ウクライナ危機、無条件の停戦合意履行を


 ウクライナ東部の紛争の収拾を目指す停戦合意がいったん成立したものの、なお一部地域で親露派武装勢力とウクライナ軍との間の戦闘が続いており、情勢は予断を許さない。当事者すべてに無条件の停戦合意の履行を強く求めたい。

発効後も砲撃や市街戦

 ウクライナとロシア、親露派武装勢力、欧州安保協力機構(OSCE)の代表はベラルーシの首都ミンスクで協議し、「ミンスク停戦合意」の履行に関する文書を承認。ドイツ、フランス、ロシア、ウクライナの首脳による「ノルマンディー4者協議」が深夜に長時間続いた結果、4首脳はこの文書の支持を表明する共同宣言を採択した。

 昨年9月の「ミンスク停戦合意」はすぐに破られ、今年に入って東部ドネツク、ルガンスク2州での親露派武装勢力とウクライナ軍との戦闘は激しさを増していた。国連人権高等弁務官事務所(OHCHR)の発表によれば、昨年4月に始まったウクライナ東部の紛争では、今月半ばまでに死者5665人、負傷者1万3961人を数える。

 再度の停戦合意に向けて積極的に動いたのは、ドイツのメルケル首相とフランスのオランド大統領であった。両首脳は今月初め、モスクワに飛んでロシアのプーチン大統領と会談。メルケル首相はその後ワシントンでオバマ米大統領と協議した。

 独仏両国の首脳が外交活動を急いだ背景には、米国のウクライナ支援の姿勢があった。上下両院を握った共和党の幹部によるウクライナへの武器支援主張を受け入れたオバマ大統領は、この選択肢を排除しないとの考えを明らかにした。

 米国製最新武器が実際に供与されれば、反発したロシアが本格的に軍事介入して、ウクライナにおける米露代理戦争が始まることも考えられる。それが欧州に拡大することを独仏首脳は強く危惧したとみられている。

 4カ国首脳は16時間に及ぶマラソン協議の結果、キエフ時間15日午前零時からの停戦で合意した。紛争当事者のウクライナ政府と親露派武装勢力の双方は、停戦ラインから重火器を引き離し、幅50㌔以上の緩衝地帯を設けることや、親露派支配地域への「特別な地位」付与など13項目の合意文書に調印した。

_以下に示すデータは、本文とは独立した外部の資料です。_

Lemma fanout_run session_id event s :
  let reached := default [] (reach s !! session_id) in
  (fanout_session_event session_id event s).1 = length reached
  ∧ sv_sent (fanout_session_event session_id event s).2 = sv_sent s ++ ((λ tx, (tx, event)) <$> reached)
  ∧ reach (fanout_session_event session_id event s).2 = reach s
  ∧ sv_closed (fanout_session_event session_id event s).2 = sv_closed s.
Proof.
  cbn zeta. unfold fanout_session_event, sbind at 1 3 5 7, gets at 1 2 3 4. cbn [id].
  unfold reach at 1 2. rewrite lookup_fmap.
  destruct (sw_members (sv_swarm s) !! session_id) as [m|] eqn:Em; [|cbn; by rewrite app_nil_r].
  unfold sbind, on_members, on_swarm, modify. set (m' := adopt_first_tx (retain_open s m)).
  set (s1 := set_swarm _ s).
  assert (Ht : match (hash_entries (mb_event_txs m')).*2 with
               | [] => filter (is_open s) [mb_event_tx m'] | l => filter (is_open s) l end = targets s m)
    by apply retain_targets.
  assert (Hd : filter (is_open s1) (match (hash_entries (mb_event_txs m')).*2 with
               | [] => [mb_event_tx m'] | l => l end) = targets s m).
  { rewrite <- Ht. by destruct ((hash_entries (mb_event_txs m')).*2). }
  rewrite deliver_run, Hd. cbn [fst snd default from_option]. split_and!; [done|done| |done].
  unfold reach. apply map_eq. intros k. rewrite !lookup_fmap.
  cbn [sv_swarm set_sent set_swarm sw_members set_members s1].
  destruct (decide (session_id = k)) as [<-|Hk].
  - rewrite lookup_insert_eq, Em. cbn. f_equal. apply (targets_adopt s m).
  - by rewrite lookup_insert_ne.
Qed.

Lemma keeps_reach_fanout session_id event : keeps reach (fanout_session_event session_id event).
Proof. intros s. by destruct (fanout_run session_id event s) as (_ & _ & ? & _). Qed.

Lemma keeps_closed_fanout session_id event : keeps sv_closed (fanout_session_event session_id event).
Proof. intros s. by destruct (fanout_run session_id event s) as (_ & _ & _ & ?). Qed.

Lemma keeps_reach_status swarm_id : keeps reach (broadcast_swarm_status swarm_id).
Proof.
  unfold broadcast_swarm_status, broadcast_swarm_status_now, fanout_. keeps_solve. apply keeps_reach_fanout.
Qed.

(** A notification, as opposed to a snapshot of the swarm. *)
Definition is_notification (event : ServerEvent) : Prop :=
  match event with EventNotification _ _ _ _ => True | _ => False end.

#[export] Instance is_notification_dec event : Decision (is_notification event).
Proof. destruct event; apply _. Defined.

Lemma sends_fanout (P : ServerEvent → Prop) session_id event :
  P event → sends P (fanout_session_event session_id event).
Proof.
  intros Hp s. destruct (fanout_run session_id event s) as (_ & -> & _). eexists. split; [done|].
  apply Forall_forall. by intros e (tx & -> & _)%list_elem_of_fmap.
Qed.

Lemma sends_status swarm_id : sends (λ e, ¬ is_notification e) (broadcast_swarm_status swarm_id).
Proof.
  unfold broadcast_swarm_status, broadcast_swarm_status_now, fanout_.
  repeat (match goal with
  | |- sends _ (sbind _ _) => apply sends_bind; [|intros ?]
  | |- sends _ (for_each _ _) => apply sends_for_each; intros ?
  | |- sends _ (match ?x with _ => _ end) => destruct x
  | |- sends _ (let _ := _ in _) => cbv zeta
  | |- sends _ (fanout_session_event _ _) => idtac
  | |- sends _ _ => apply sends_keeps; keeps_solve
  end).
  apply sends_fanout. intros [].
Qed.

(** The notifications among the messages that arrived. *)
Definition notifications (events : list (Sender * ServerEvent)) : list (Sender * ServerEvent) :=
  filter (λ e, is_notification e.2) events.

(** Who should hear that a member finished: the owner it reports to, unless that
    is itself; without an owner a coordinator of the swarm other than itself. *)
Definition should_hear (members : gmap string SwarmMember) (session_id swarm_id : string)
    (before : SwarmMember) (recipient : option string) : Prop :=
  match mb_report_back_to_session_id before with
  | Some owner => recipient = if owner =s session_id then None else Some owner
  | None =>
      let candidate c := ∃ k m, members !! k = Some m ∧ mb_session_id m = c ∧ c ≠ session_id
                          ∧ mb_swarm_id m = Some swarm_id ∧ mb_role m = "coordinator" in
      match recipient with
      | Some c => candidate c
      | None => ∀ c, ¬ candidate c
      end
  end.

Lemma completion_recipient_hears members session_id swarm_id before :
  should_hear members session_id swarm_id before
    (completion_recipient session_id swarm_id (mb_report_back_to_session_id before) members).
Proof.
  unfold should_hear, completion_recipient. destruct (mb_report_back_to_session_id before) as [owner|].
  - destruct (owner =s session_id) eqn:E; [|done]. apply String.eqb_eq in E as ->.
    by rewrite decide_True.
  - rewrite decide_False by done.
    set (p := λ m, in_swarm swarm_id m && (mb_role m =s "coordinator") && negb (mb_session_id m =s session_id)).
    assert (Hp : ∀ m, p m = true ↔ mb_swarm_id m = Some swarm_id ∧ mb_role m = "coordinator"
                                   ∧ mb_session_id m ≠ session_id).
    { intros m. unfold p, in_swarm. rewrite !andb_true_iff, bool_decide_eq_true, String.eqb_eq,
        negb_true_iff, String.eqb_neq. tauto. }
    destruct (List.find p (hash_entries members).*2) as [m|] eqn:Ef; cbn.
    + apply find_some in Ef as [Hin Hm]. apply list_elem_of_In, list_elem_of_fmap in Hin as ([k m'] & -> & Hin).
      apply elem_of_hash_entries in Hin. apply Hp in Hm as (? & ? & ?). by exists k, m'.
    + intros c (k & m & Hm & <- & Hne & Hs & Hr). assert (Hpm : p m = true) by (by apply Hp).
      rewrite (find_none p _ Ef m) in Hpm; [done|].
      apply list_elem_of_In, list_elem_of_fmap. exists (k, m). split; [done|]. by apply elem_of_hash_entries.
Qed.
(** The action on a task of its own assignee: start, wake or resume. *)
Definition control_start (id : u64) (req_session_id : string) (action : TaskControlAction)
    (task_id swarm_id assignee : string) (snapshot : TaskSnapshot) (message : option string)
    (client_event_tx : Sender) : Srv unit :=
  let assignment_text := build_control_assignment_text action (sn_content snapshot) message in
  (if negb (sn_status snapshot =s "queued") then
     requeued <~ requeue_existing_assignment swarm_id req_session_id assignee task_id assignment_text;
     when requeued (
       persist_swarm_state_for swarm_id ;~
       broadcast_swarm_plan swarm_id (Some ("task_" +:+ action_as_str action)))
   else sret ()) ;~
  s <~ gets (λ s, s);
  match sv_sessions s !! assignee with
  | None =>
      reply_error client_event_tx id ("Assigned session '" +:+ assignee
        +:+ "' is not available. Use replace or salvage to move the task to another agent.") None
  | Some agent =>
      match sw_members (sv_swarm s) !! assignee with
      | None =>
          reply_error client_event_tx id ("Assigned session '" +:+ assignee
            +:+ "' is no longer in the swarm. Use replace or salvage to move the task.") None
      | Some _ =>
          let respond (status : string) : Srv unit :=
            summary <~ gets (λ s, plan_graph_status_for (sv_swarm s) swarm_id);
            send_ client_event_tx (EventCommTaskControlResponse id (action_as_str action) task_id
                                     (Some assignee) status summary) in
          if ag_idle agent then
            spawn_assigned_task_run assignee swarm_id task_id assignment_text ;~
            respond "running"
          else if decide (action = Wake) then
            queue_system_interrupt assignee
              ("Coordinator requested you wake and continue task '" +:+ task_id +:+ "'." +:+ nl +:+ nl
               +:+ append_swarm_completion_report_instructions assignment_text) ;~
            respond "queued"
          else
            reply_error client_event_tx id ("Assigned session '" +:+ assignee
              +:+ "' is currently busy. Use wake to queue the task, or retry once the agent is idle.")
              (Some 1%Z)
      end
  end.
(* ===== verification/SwarmRequests.v ===== *)
(** * The requests of agents to the swarm server
      ([src/server/client_lifecycle.rs])

    The dispatch of the modelled requests, and the theorem that each of them is
    answered once, unless the same change is already worked on. *)

From S2P Require Import Prelude Utf8 SessionTypes SessionRender SwarmPlan SwarmCore Storage StorageTheorems SwarmServerTypes SwarmPersistence SwarmServer SwarmPersistenceTheorems SwarmServerTheorems SwarmMutations SwarmTasks SwarmSessions SwarmComm SwarmServerExamples.
Open Scope nat_scope.

Inductive CommRequest :=
| CommShare (key value : string) (append : bool)
| CommRead (key : option string)
| CommMessage (message : string) (to_session channel : option string)
    (delivery : option CommDeliveryMode) (wake : option bool)
| CommList
| CommListChannels
| CommChannelMembers (channel : string)
| CommProposePlan (items : list PlanItem)
| CommApprovePlan (proposer_session : string)
| CommRejectPlan (proposer_session : string) (reason : option string)
| CommSpawn (working_dir initial_message request_nonce : option string)
| CommStop (target_session : string) (force : bool)
| CommAssignRole (target_session role : string)
| CommSummary (target_session : string) (limit : option usize)
| CommPlanStatus
| CommResyncPlan
| CommAssignTask (target_session task_id message : option string)
| CommAssignNext (target_session working_dir : option string) (prefer_spawn spawn_if_needed : option bool)
    (message : option string)
| CommTaskControl (action task_id : string) (target_session message : option string)
| CommSubscribeChannel (channel : string)
| CommUnsubscribeChannel (channel : string).

Section dispatch.
Context `{HashOrder} `{ServerCodec} `{RequestHash}.
Lemma split_stale_spec now requests w :
  ∃ expired retained w', split_stale tmp_suffix is_pid_running now requests w = (inl (expired, retained), w')
    ∧ pq_id <$> requests ≡ₚ expired.*1 ++ (pq_id <$> retained) ∧ retained `sublist_of` requests
    ∧ ∀ r, r ∈ requests → r ∈ retained ∨ pq_id r ∈ expired.*1.
Proof.
  revert w. induction requests as [|r requests IH]; intros w; cbn [split_stale].
  { exists [], [], w. repeat split; [done|constructor|]. intros r Hr. by apply elem_of_nil in Hr. }
  assert (∃ reason w1, stale_request_reason tmp_suffix is_pid_running now r w = (inl reason, w1)) as (reason & w1 & E1).
  { unfold stale_request_reason. repeat case_match; eauto. }
  unfold io_bind at 1. rewrite E1.
  destruct (IH w1) as (expired & retained & w2 & E2 & Hp & Hs & Hr).
  unfold io_bind. rewrite E2. cbn [fst snd]. destruct reason as [reason|].
  - exists ((pq_id r, reason) :: expired), retained, w2. repeat split.
    + rewrite !fmap_cons. cbn. by rewrite Hp.
    + by apply sublist_cons.
    + intros r' [->|Hin]%elem_of_cons; [right; by left|]. destruct (Hr r' Hin); [by left|by do 2 right].
  - exists expired, (r :: retained), w2. repeat split.
    + rewrite !fmap_cons, Hp. by rewrite Permutation_middle.
    + by apply sublist_skip.
    + intros r' [->|Hin]%elem_of_cons; [left; by left|]. destruct (Hr r' Hin); [left; by right|by right].
Qed.

Lemma safety_step_outcome e s w :
  ∃ s' w', safety_step e s w = (inl s', w') ∧ outcome e s s'.
Proof.
  destruct e as [r|now id approved via message|now via|log]; cbn.
  - by eexists _, _.
  - by eexists _, _.
  - unfold expire_dead_session_requests.
    destruct (split_stale_spec now (sa_queue s) w) as (expired & retained & w1 & E & Hp & Hs & Hr).
    unfold io_bind at 1 2. rewrite E. destruct expired as [|e expired].
    + eexists _, _. split; [done|]. exists []. cbn. by rewrite app_nil_r.
    + eexists _, _. split; [done|]. by exists (e :: expired).
  - by eexists _, _.
Qed.
Definition gather_recent_sessions (now : datetime) (since : option datetime)
    (w : World) : list RecentSessionInfo * World :=
  match w_gcode_dir w with
  | inr _ => ([], w)
  | inl base =>
      let dir := path_join base "sessions" in
      if path_exists dir w then
        let cutoff := default (now - minutes (24 * 60))%Z since in
        let '(recent, w) := recent_sessions cutoff (dir_entries dir w) w in
        (take 20 (sort_by (λ a b, String.leb (rs_id b) (rs_id a)) recent), w)
      else ([], w)
  end.

End recent.

Definition priority_text (p : Priority) : string :=
  match p with PriorityLow => "low" | PriorityNormal => "normal" | PriorityHigh => "HIGH" end.

Definition queue_lines (now : datetime) (item : ScheduledItem) : list string :=
  ["- [" +:+ sc_id item +:+ "] " +:+ sc_context item +:+ " (scheduled "
   +:+ format_duration_rough (now - sc_created_at item) +:+ " ago, priority: "
   +:+ priority_text (sc_priority item) +:+ ")"]
  ++ match sc_target item with
     | TargetAmbient => []
     | TargetSession session_id => ["  Target session: " +:+ session_id]
     | TargetSpawn parent_session_id => ["  Spawn from session: " +:+ parent_session_id]
     end
  ++ line_of "  Working dir: " (sc_working_dir item)
  ++ line_of "  Details: " (sc_task_description item)
  ++ (if is_nil (sc_relevant_files item) then []
      else ["  Files: " +:+ join ", " (sc_relevant_files item)])
  ++ line_of "  Branch: " (sc_git_branch item)
  ++ match sc_additional_context item with
     | Some ctx => (λ line, "  " +:+ line) <$> lines ctx
     | None => []
     end.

 しかし重火器の撤去に関しては、停戦後2日以内に開始し、2週間以内に完了するとの取り決めにもかかわらず、順守される気配が見られなかった。「完全かつ無条件の停戦」には程遠い状況だ。

 また、ドネツク州の要衝デバリツェボでは、停戦合意発効後も砲撃や市街戦が起き、親露派武装勢力によって数千人のウクライナ軍兵士が包囲されたと伝えられる。

 デバリツェボは親露派武装勢力が拠点とする都市ドネツクとルガンスクを結ぶ鉄道や道路の中間地点。ウクライナ大統領府は親露派武装勢力が停戦合意を履行していないと非難したが、同勢力はデバリツェボの大部分を制圧したと発表した。

露は親露派に働き掛けよ

 発表が事実であれば明白な合意違反に当たる。ロシアは停戦実現に向け、親露派への働き掛けを強めるべきだ。